Compared with mammalian species, Drosophila melanogaster exhibits marked tolerance to hypoxia or anoxia. However, the underlying cellular mechanisms of tolerance are still largely unknown. In order to assess the electrophysiologic response to O(2) lack in Drosophila neurons and compare them to those in mammals, we used neurons from embryonic cultures of both Drosophila and rat. We studied the effects of hypoxia on membrane potential V(m), input resistance R(m), rheobase, and action potential characteristics before, during and after 3 to 5 min of hypoxia (measured PO(2)<20 Torr). In Drosophila neurons, on the one hand, V(m) reversibly hyperpolarized with hypoxia by an average of about 20 mV and input resistance decreased by 71% from control. In most cells studied, action potential (AP) amplitude decreased, its duration increased, and its threshold shifted in a hyperpolarized direction before AP generation was attenuated. On the other hand, V(m) in rat cortical neurons reversibly depolarized by an average of 10 mV with hypoxia.
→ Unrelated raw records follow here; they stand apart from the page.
(** C4. In a DMDA decision that reaches the fitness evaluation (no worker
    is forced), the fitness of every candidate -- the implementation
    [nimpl] on the k-th eligible worker -- is
    [alpha*(exp_end - best_exp_end) + beta*data_penalty + gamma*energy],
    plus [gamma*idle_power*(exp_end - max_exp_end)/1e6] exactly when
    [exp_end > max_exp_end], where [exp_end] is the candidate's cell of the
    [exp_end] array, [data_penalty] the oracle's transfer time to the
    worker's memory node, and [energy] the oracle's energy, or 0 when the
    oracle returns NaN.  The sums and products are those of the doubles,
    taken in the order in which the source writes them. *)
Theorem fitness_formula (task : starpu_task (D := D)) (ctx : nat) (sorted_decision : bool)
    (w w1 : world (D := D)) (dec : decision (D := D)) (k worker nimpl : nat) :
  workers_are_ints (ctx_masters rt ctx) ->
  dmda_decide rt task ctx sorted_decision w = Ok (dec, w1) ->
  d_forced_best dec = -1 ->
  eligible_workers rt task ctx !! k = Some worker ->
  (nimpl < STARPU_MAXIMPLEMENTATIONS rt)%nat ->
  mask_has (snd (worker_can_execute_task_impl rt worker task)) nimpl = true ->
  let best_exp_end := p_best_exp_end (d_predictions dec) in
  let max_exp_end := p_max_exp_end (d_predictions dec) in
  let data_penalty := oracle_penalty rt task (worker_memory_node rt worker) in
  let oracle := oracle_energy rt task (worker_perf_archtype rt worker ctx) nimpl in
  let energy := if disnan oracle then dofZ 0 else oracle in
  exists exp_end,
    d_exp_end dec !! (k, nimpl) = Some exp_end
    /\ d_fitness dec !! (k, nimpl)
       = Some (let base := dadd (dadd (dmul (alpha (dt w)) (dsub exp_end best_exp_end))
                                      (dmul (beta (dt w)) data_penalty))
                                (dmul (_gamma (dt w)) energy) in
               if dlt max_exp_end exp_end
               then dadd base
                         (ddiv (dmul (dmul (_gamma (dt w)) (idle_power (dt w)))
                                     (dsub exp_end max_exp_end))
                               (dofZ 1000000))
               else base).
Proof.
  intros Hints Hd Hforced Hk Hn Hmask. cbv zeta. unfold dmda_decide in Hd.
  ok_step Hd. destruct a as [P w0]. apply compute_all_spec in Hok.
  destruct Hok as (_ & Hj & Hcells).
  ok_step Hd. rename a into S1.
  destruct ((forced_worker P =? -1) && (s_best S1 =? -1)); [discriminate|].
  ok_step Hd. injection Hd as <- _. simpl in *.
  assert (HP : p_unknown P = false).
  { destruct (p_unknown P) eqn:Eu; [|reflexivity].
    unfold forced_worker in Hforced. rewrite Eu in Hforced.
    exfalso. apply (Hj Hints); [reflexivity | exact Hforced]. }
  unfold select_best in Hok. rewrite Hforced in Hok. simpl in Hok.
  apply select_workers_spec in Hok. destruct Hok as [_ Hfit].
  destruct (Hfit k worker nimpl Hk Hn Hmask) as (e & pen & en & He & Hpen & Hen & Hf).
  destruct (Hcells HP k worker nimpl Hk Hn Hmask) as [Cpen Cen].
  simpl in *. rewrite Cpen in Hpen. rewrite Cen in Hen.
  injection Hpen as <-. injection Hen as <-.
  exists e. split; [exact He|].
  unfold fitness_value, dgt, energy_or_zero in Hf. exact Hf.
Qed.

End Fitness.

(** Worker 0 has no energy model: its candidate is scored with energy 0.
    With the coefficients 1, 1, 1000 and an idle power of 500000, the end
    100 predicted on worker 0 against the best end 22 gives
    [1*(100 - 22) + 1*0 + 1000*0 = 78]; 100 is above [max_exp_end], which
    is 2, and [1000*500000*(100 - 2)/1000000 = 49000] is added: the fitness
    is 49078. *)
Lemma fitness_formula_witness :
  exists dec w1,
    dmda_decide Scenario.calibrated_energy (Scenario.plain_task 1 0 []) 0 false
      Binary64Cases.idle_draw = Ok (dec, w1)
    /\ d_exp_end dec !! (0%nat, 0%nat) = Some (Scenario.F 100)
    /\ p_best_exp_end (d_predictions dec) = Scenario.F 22
    /\ p_max_exp_end (d_predictions dec) = Scenario.F 2
    /\ d_fitness dec !! (0%nat, 0%nat) = Some (Scenario.F 49078).
Proof.
  destruct (dmda_decide Scenario.calibrated_energy (Scenario.plain_task 1 0 []) 0 false
              Binary64Cases.idle_draw) as [[dec w1]|f] eqn:Hd;
    [|vm_compute in Hd; discriminate].
  exists dec, w1.
  assert (Hforced : d_forced_best dec = -1).
  { vm_compute in Hd. injection Hd as <- _. reflexivity. }
  assert (Hints : workers_are_ints (ctx_masters Scenario.calibrated_energy 0)).
  { repeat constructor; unfold INT_MAX; simpl; lia. }
  destruct (fitness_formula Scenario.calibrated_energy (Scenario.plain_task 1 0 []) 0%nat
              false Binary64Cases.idle_draw w1 dec 0%nat 0%nat 0%nat
              Hints Hd Hforced eq_refl) as (e & He & Hf).
  - simpl. lia.
  - reflexivity.
  - assert (Hdec : d_exp_end dec !! (0%nat, 0%nat) = Some (Scenario.F 100)
                   /\ p_best_exp_end (d_predictions dec) = Scenario.F 22
                   /\ p_max_exp_end (d_predictions dec) = Scenario.F 2).
    { vm_compute in Hd. injection Hd as <- _. vm_compute. repeat split. }
    destruct Hdec as (He' & Hb & Hm).
    split; [reflexivity|]. split; [exact He'|]. split; [exact Hb|]. split; [exact Hm|].
    rewrite He' in He. injection He as <-.
    rewrite Hf, Hb, Hm. vm_compute. reflexivity.
Defined.

(** In binary64 the two sides of the invariant can be one rounding apart
    after a commit: the queue starts at 1024 with a length of half a unit
    in the last place (so that [exp_end], 1024, is the rounded sum), and a
    task of that same length is committed; [exp_end] stays at 1024 twice,
    while [exp_start + exp_len] reaches the next double. *)
Remark binary64_commit_rounds :
  exists f w' f',
    queue_array (dt Scenario.tight_queue) !! 0%nat = Some f
    /\ horizon_ok f
    /\ push_task_on_best_worker Scenario.calibrated (Scenario.plain_task 1 0 []) 0
         Scenario.half_ulp (Scenario.F 0) false 0 Scenario.tight_queue = Ok (0, w')
    /\ queue_array (dt w') !! 0%nat = Some f'
    /\ exp_end f' = Scenario.F 1024
    /\ dadd (exp_start f') (exp_len f') = S754_finite false 4503599627370497 (-42)
    /\ ~ horizon_ok f'.
Proof.
  eexists. eexists. eexists. split; [reflexivity|].
  split; [vm_compute; reflexivity|].
  split; [vm_compute; reflexivity|].
  split; [reflexivity|]. split; [vm_compute; reflexivity|].
  split; [vm_compute; reflexivity|].
  vm_compute. discriminate.
Qed.

(* ================================================================== *)
(** * Further properties of the queues *)

(** ** What a commit, a hook and a pop do to the queues *)

Section QueueContent.
Context {D : Type} `{DoubleOps D}.
Variable rt : runtime (D := D).

Lemma same_content_trans (f1 f2 f3 : _starpu_fifo_taskq (D := D)) :
  same_content f1 f2 -> same_content f2 f3 -> same_content f1 f3.
Proof. intros (A1 & A2 & A3) (B1 & B2 & B3). repeat split; congruence. Qed.

Lemma update_exp_len_per_priority_content (np : Z) (task : starpu_task (D := D))
    (g : D -> D) (f f' : _starpu_fifo_taskq (D := D)) :
  update_exp_len_per_priority rt np task g f = Ok f' ->
  same_content f f' /\ ntasks_per_priority f' = ntasks_per_priority f.
Proof.
  unfold update_exp_len_per_priority. destruct (np =? -1).
  - intros [= <-]. repeat split.
  - intros Hu. ok_inv Hu. injection Hu as <-. repeat split.
Qed.

Lemma update_ntasks_per_priority_content (np : Z) (task : starpu_task (D := D))
    (g : Z -> Z) (f f' : _starpu_fifo_taskq (D := D)) :
  update_ntasks_per_priority rt np task g f = Ok f' ->
  same_content f f' /\ exp_len_per_priority f' = exp_len_per_priority f.
Proof.
  unfold update_ntasks_per_priority. destruct (np =? -1).
  - intros [= <-]. repeat split.
  - intros Hu. ok_inv Hu. injection Hu as <-. repeat split.
Qed.

Lemma account_content (np : Z) (task : starpu_task (D := D)) (x : D)
    (f f' : _starpu_fifo_taskq (D := D)) :
  account rt np task x f = Ok f' ->
  same_content f f' /\ ntasks_per_priority f' = ntasks_per_priority f.
Proof.
  unfold account. destruct (disnan x).
  - intros [= <-]. repeat split.
  - intros Hu. apply update_exp_len_per_priority_content in Hu. exact Hu.
Qed.

(** The effect of a commit on the policy data. *)
Lemma commit_effect (task : starpu_task (D := D)) (best : Z) (p pt : D) (prio : bool)
    (ctx : nat) (w w' : world (D := D)) (r : Z) :
  worker_is_master_for_child_ctx rt best ctx = STARPU_NMAX_SCHED_CTXS rt ->
  push_task_on_best_worker rt task best p pt prio ctx w = Ok (r, w') ->
  exists fifo fifo' pt',
    0 <= best
    /\ queue_array (dt w) !! Z.to_nat best = Some fifo
    /\ dt w' = with_queue (dt w) (Z.to_nat best) fifo'
    /\ taskq fifo'
       = (if prio then insert_sorted (set_predictions task p pt') (taskq fifo)
          else taskq fifo ++ [set_predictions task p pt'])
    /\ ntasks fifo' = u32 (ntasks fifo + 1)
    /\ nprocessed fifo' = u32 (nprocessed fifo + 1)
    /\ moved w' = moved w.
Proof.
  unfold push_task_on_best_worker. intros Hchild Hp.
  destruct (best =? -1); [discriminate|].
  rewrite Hchild, Nat.eqb_refl in Hp. simpl in Hp.
  destruct (Z.ltb_spec best 0) as [|Hpos]; [discriminate|].
  ok_step Hp. rename a into fifo. apply get_fifo_ok in Hok.
  destruct (refreshed_start rt fifo w) as [s w1] eqn:E1.
  apply refreshed_start_same in E1.
  destruct (clamp_transfer rt pt _ w1) as [pt' w2] eqn:E2.
  apply clamp_transfer_same in E2.
  destruct (same_queues_trans _ _ _ E1 E2) as [Hdt Hmv].
  ok_step Hp. rename a into fifo2. ok_step Hp. rename a into fifo3.
  apply account_content in Hok0, Hok1.
  destruct Hok0 as [(A1 & A2 & A3) _], Hok1 as [(B1 & B2 & B3) _]. simpl in *.
  destruct prio.
  - unfold _starpu_fifo_push_sorted_task in Hp. ok_step Hp. injection Hp as _ <-.
    apply update_ntasks_per_priority_content in Hok0.
    destruct Hok0 as [(C1 & C2 & C3) _]. simpl in *.
    exists fifo, a, pt'. split; [exact Hpos|]. split; [exact Hok|].
    split; [unfold store_fifo; simpl; rewrite Hdt; reflexivity|].
    split; [congruence|]. split; [congruence|]. split; [congruence | exact Hmv].
  - injection Hp as _ <-.
    eexists fifo, _, pt'. split; [exact Hpos|]. split; [exact Hok|].
    split; [unfold store_fifo; simpl; rewrite Hdt; reflexivity|]. simpl.
    split; [congruence|]. split; [congruence|]. split; [congruence | exact Hmv].
Qed.

End QueueContent.

Section QueueEffects.
Context {D : Type} `{DoubleOps D}.
Variable rt : runtime (D := D).

Lemma u32_succ (a : Z) : u32 (u32 a + 1) = u32 (a + 1).
Proof. unfold u32. apply Zplus_mod_idemp_l. Qed.

Lemma u32_pred (a : Z) : u32 (u32 a - 1) = u32 (a - 1).
Proof. unfold u32. apply Zminus_mod_idemp_l. Qed.

Lemma insert_sorted_length (task : starpu_task (D := D)) (q : list (starpu_task (D := D))) :
  length (insert_sorted task q) = S (length q).
Proof.
  induction q as [|t q IH]; simpl; [reflexivity|].
  destruct (priority t <? priority task); simpl; [reflexivity | rewrite IH; reflexivity].
Qed.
Input resistance was reversibly reduced by 58% and, in most cells studied, AP amplitude also decreased and its duration increased. In contrast to the effects of hypoxia on V(m), CN caused a depolarization by 22 mV and a slight increase in R(m) in Drosophila. In the rat, CN was similar to hypoxia in its effect on R(m). We conclude that (1) rat and Drosophila neurons decrease their excitability in hypoxia by activating different mechanisms; (2) the most likely explanation for the hyperpolarization and the decrease in R(m) in Drosophila neurons is the activation of a K(+) conductance; this activation, by itself, cannot explain the results in rat neurons and (3) hypoxia and cyanide have similar effects in rat neurons but are divergent in their effects in Drosophila neurons.